An early proposal to use "yyyy-MM-dd HH: mm: ss" is fine, although I think Excel has a much more accurate time resolution than that. I find this post pretty believable (follow the thread and you will see a lot of arithmetic and experimenting with Excel), and if that is correct, there will be milliseconds. You can simply attack the decimal places at the end, that is, "yyyy-mm-dd hh: mm: ss.000".
You should be aware that Excel may not necessarily format the data (without human intervention) so that you can see all this accuracy.
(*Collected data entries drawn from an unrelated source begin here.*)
(* ===== verification/Surface.v ===== *)
(** * The whole API surface

    [http_router] of http.rs with every handler behind its route, the four
    calls of the gRPC service, and the set-up of the two servers.  A call is
    what a client sends with what the outside answers while it is handled; the
    theorem says what any call, with or without a credential, can do to the
    router and to the publisher.  Routing and body limits are library code:
    [HttpServer] with [HttpServerLaws]. *)

From S2P Require Import Prelude Str Ids Message Route Metrics RouteIndex Channel Router.
From S2P Require Import RouterInv RouterDispatch RouterSpec RouterOps RouterExamples Limits.
From S2P Require Import Kafka KafkaSpec.
From S2P Require Import Wire Auth Publish Streams StreamsSpec StatusPage.
Open Scope Z_scope.

(** ** Routes *)

Inductive Method : Type := GET | HEAD | POST | OtherMethod (name : string).

Inductive Endpoint : Type :=
| EpLive | EpReady | EpMetrics | EpStatus | EpPublish | EpWebsocket | EpEvents.

(** The routes of [http_router]. *)
Definition http_router : list (string * Method * Endpoint) :=
  [("/health/live", GET, EpLive); ("/health/ready", GET, EpReady); ("/metrics", GET, EpMetrics);
   ("/v1/status", GET, EpStatus); ("/v1/publish", POST, EpPublish); ("/v1/ws", GET, EpWebsocket);
   ("/v1/events", GET, EpEvents)].

(** [axum]'s routing, with the status of a request that has no route, and
    [tower_http]'s limit on the announced length of a body. *)
Class HttpServer := {
  route : list (string * Method * Endpoint) → Method → string → result Z Endpoint;
  body_admitted : Z → option Z → bool;
}.

(** A request is routed to the handler registered for its path and method
    ([HEAD] is served by the handler of [GET]); a body announced longer than
    the limit is not admitted. *)
Class HttpServerLaws `{HttpServer} := {
  route_registered table method path e :
    route table method path = Ok e →
    ∃ m, (path, m, e) ∈ table ∧ (m = method ∨ m = GET ∧ method = HEAD);
  body_limited limit n : body_admitted limit (Some n) = true → n ≤ limit;
}.

(** ** Calls *)

(** What the outside answers while a call is handled: clocks, drawn ids, and
    the events of the session it may open. *)
Record Surroundings : Type := {
  su_readings : Readings;
  su_uuid : string;
  su_elapsed : Z;
  su_fresh : ConnectionId;
  su_now : Z;
  su_ws_events : list WsEvent;
  su_connect_events : list ConnectEvent;
}.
On my computer at work, when I set up CSV with the data "yyyy-mm-dd hh: mm: ss.000" (manually using Notepad), I get "mm: ss.0" in the cell and "m / d / yyyy hh: mm: ss AM / PM "in the formula bar.
To obtain the maximum information [1] transmitted in the cells without human intervention, you can divide your timestamp into a part of the date and a time part with the time part of only the second. It seems to me that Excel wants to give you no more than three visible "levels" (where fractions of a second is their own level) in any given cell, and you want seven: years, months, days, hours, minutes, seconds, and fractions of a second.
Or, if you don’t need a timestamp for human reading, but want it to be as accurate as possible, you may prefer to just keep a large number (internally, Excel uses only the number of days, including fractional days, starting from the date of the “era” )
[1] That is, numerical information. If you want to see as much information as possible, but don’t care about performing calculations with it, you can compose some format that Excel will definitely analyze as a string and thus be left alone; e.g. "Yyyymmdd.hhmmss.000".